The passage from Libya to Italy, the deadliest crossing in the world, is now the dominant route after the controversial European Union-Turkey deal aimed to close the comparatively safer and shorter path over the Aegean Sea.
Libya has been a draw for people seeking work across Africa for decades and the prospect of high wages and abundant construction work is still luring migrants unaware of the chaos and violence that awaits.
Over five years after Britain and allies mounted a military intervention against Muammar Gaddafi, the country remains divided between a fragile government, ISIS and more than 1,700 separate armed groups battling for control.
Migrants and refugees are frequently kidnapped by gangs in exchange for ransoms, being beaten, raped and tortured in squalid makeshift prisons, while others are detained in labour camps or forced into prostitution until they pay their way out.
With routes out of Libya controlled by militias and many borders closed, the only escape is flimsy rubber boats sent into the Mediterranean Sea by smugglers, who threaten to shoot anyone attempting to resist being packed into the overcrowded dinghies.
Migrants sleep on the floor inside a derelict customs warehouse in Belgrade. Photo: Marko Djurica / Reuters.

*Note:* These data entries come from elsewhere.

(** X9. A sequence of mutator calls on a record changes no other object
    that the store holds and removes none, keeps the record in the store,
    and never changes its nameHash. *)
Theorem mutators_frame (cs : list call) (r : auction) (σ : store) :
  σ !! this = Some r ->
  (forall l, l <> this -> is_Some (σ !! l) -> run this cs σ !! l = σ !! l) /\
  (exists r1, run this cs σ !! this = Some r1 /\ nameHash r1 = nameHash r).
Proof.
  intros Hr. split.
  - apply (run_frame this cs σ r Hr).
  - destruct (run_logs cs σ r Hr) as (r1 & _ & _ & Hl & _ & _ & _ & Hn).
    eauto.
Qed.

(** X10. The entry that [setAuction] pushes on [ops] refers to the record
    itself, not to a copy: encoded after later mutator calls it carries the
    record as those calls left it, while the entry pushed on [undo] keeps
    carrying the copy taken by [setAuction]. *)
Theorem forward_entry_is_live (n : bytes) (h : Z) (cs : list call)
    (r : auction) (σ : store) :
  σ !! this = Some r ->
  let σ1 := Auction.setAuction this n h σ in
  let σ2 := run this cs σ1 in
  exists (copy : loc) (r2 : auction),
    last (ops (σ1 !!! this)) = Some (mkOp types.SET_AUCTION [PAuction this]) /\
    last (undo (σ1 !!! this)) = Some (mkOp types.SET_AUCTION [PAuction copy]) /\
    σ2 !! this = Some r2 /\
    (forall bw,
        Op.toWriter σ2 (mkOp types.SET_AUCTION [PAuction this]) bw
        = Ok (Auction.toWriter r2 (Bio.writeU8 0 bw))) /\
    (forall bw,
        Op.toWriter σ2 (mkOp types.SET_AUCTION [PAuction copy]) bw
        = Ok (Auction.toWriter (snapshot n r) (Bio.writeU8 0 bw))).
Proof.
  intros Hr σ1 σ2. subst σ2 σ1.
  pose proof (fresh_not_live _ _ _ Hr) as Hne.
  rewrite (setAuction_after _ _ _ _ _ Hr).
  set (r1 := after (CallSetAuction n h) this (fresh (dom σ)) r).
  set (σ0 := <[fresh (dom σ) := snapshot n r]> σ).
  assert (Hthis : <[this := r1]> σ0 !! this = Some r1)
    by apply lookup_insert_eq.
  assert (Hcopy : <[this := r1]> σ0 !! fresh (dom σ) = Some (snapshot n r)).
  { rewrite lookup_insert_ne by congruence. apply lookup_insert_eq. }
  destruct (run_frame this cs _ _ Hthis) as [[r2 Hr2] Hfr].
  exists (fresh (dom σ)), r2.
  rewrite (lookup_total_correct _ _ _ Hthis). unfold r1 at 1 2.
  rewrite ops_after, undo_after. cbn [ops_of undo_of]. rewrite !app_assoc.
  split; [apply last_snoc|]. split; [apply last_snoc|].
  split; [exact Hr2|]. split.
  - intros bw. unfold Op.toWriter. cbv zeta. op_simpl. now rewrite Hr2.
  - intros bw. unfold Op.toWriter. cbv zeta. op_simpl.
    rewrite Hfr by eauto. now rewrite Hcopy.
Qed.

End Mutators.

(** ** Encoding and decoding: errors and edges *)

Section CodecEdges.

(** X11. An operation whose type is none of the six tags cannot be sized
    or encoded: [getSize], [toWriter] and [toRaw] fail with the bad-type
    error, whatever its params are. *)
Theorem Op_encode_bad_type (σ : store) (o : op) (bw : Bio.Writer) :
  ~ (0 <= type o <= 5) ->
  Op.getSize σ o = Err BadOpType /\
  Op.toWriter σ o bw = Err BadOpType /\
  Op.toRaw σ o = Err BadOpType.
Proof.
  intros Ht.
  assert (Hs : Op.getSize σ o = Err BadOpType).
  { unfold Op.getSize, types.SET_AUCTION, types.SET_OWNER, types.SET_REVOKE,
      types.SET_DATA, types.SET_RENEWAL, types.SET_CLAIMED.
    destruct (Z.eqb_spec (type o) 0); [lia|].
    destruct (Z.eqb_spec (type o) 1); [lia|].
    destruct (Z.eqb_spec (type o) 2); [lia|].
    destruct (Z.eqb_spec (type o) 3); [lia|].
    destruct (Z.eqb_spec (type o) 4); [lia|].
    destruct (Z.eqb_spec (type o) 5); [lia|]. reflexivity. }
  split; [exact Hs|]. split.
  - unfold Op.toWriter, types.SET_AUCTION, types.SET_OWNER, types.SET_REVOKE,
      types.SET_DATA, types.SET_RENEWAL, types.SET_CLAIMED. cbv zeta.
    destruct (Z.eqb_spec (type o) 0); [lia|].
    destruct (Z.eqb_spec (type o) 1); [lia|].
    destruct (Z.eqb_spec (type o) 2); [lia|].
    destruct (Z.eqb_spec (type o) 3); [lia|].
    destruct (Z.eqb_spec (type o) 4); [lia|].
    destruct (Z.eqb_spec (type o) 5); [lia|]. reflexivity.
  - unfold Op.toRaw. now rewrite Hs.
Qed.

(** X12. A presence byte other than 1 reads as absent: the decoder of an
    operation then gives the null outpoint (with value 0 for [SET_OWNER]) or
    null data and reads no payload; the claimed flag is true for the byte 1
    only. The store is left as it was. *)
Theorem Op_fromReader_absent (p : Byte.byte) (rest : bytes) (σ : store) :
  Z_of_byte p <> 1 ->
  Op.fromReader (Byte.x01 :: p :: rest) σ
  = Ok (mkOp types.SET_OWNER [POutpoint Outpoint.new; PNum 0], rest, σ) /\
  Op.fromReader (Byte.x02 :: p :: rest) σ
  = Ok (mkOp types.SET_REVOKE [POutpoint Outpoint.new], rest, σ) /\
  Op.fromReader (Byte.x03 :: p :: rest) σ
  = Ok (mkOp types.SET_DATA [PData None], rest, σ) /\
  Op.fromReader (Byte.x05 :: p :: rest) σ
  = Ok (mkOp types.SET_CLAIMED [PBool false], rest, σ).
Proof.
  intros Hp. apply Z.eqb_neq in Hp.
  repeat split; unfold Op.fromReader; rewrite readU8_cons;
    cbn [mbind result_bind]; cbv beta iota;
    [ change (Z_of_byte Byte.x01) with 1
    | change (Z_of_byte Byte.x02) with 2
    | change (Z_of_byte Byte.x03) with 3
    | change (Z_of_byte Byte.x05) with 5 ];
    op_simpl; rewrite readU8_cons; cbn [mbind result_bind]; cbv beta iota;
    rewrite Hp; reflexivity.
Qed.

Migrants Stranded in Derelict Belgrade Warehouse as Hungary Reinforces Serbia Border Fence
Serbia – International Business Times: Hundreds of migrants and refugees stranded in Serbia are occupying a derelict warehouse in Belgrade, writes David Sim. They sleep on the warehouse floor, wrapped up in blankets to keep out the bitter cold. The Serbian government and humanitarian agencies have offered them accommodation in refugee centres with heating and food – but despite the misery of their situation, they do not want to go.
Doing so would formalize their situation and with neighbouring European Union state Hungary letting in only between 10 and 30 migrants a day, they might have to wait up to nine months to exit Serbia legally. Or they might face deportation if they fail to meet asylum criteria.
More than 100,000 migrants passed through Serbia this year, mainly from countries such as Syria, Iraq and Afghanistan, to seek sanctuary in the wealthy countries of Europe. But Balkans border closures have left many stranded. Though the so-called Balkan migration route has officially been closed since March, migrants continue trickling in. Instead of thousands arriving each day hundreds come on a route which now runs through Bulgaria after borders with Greece and Macedonia have been sealed.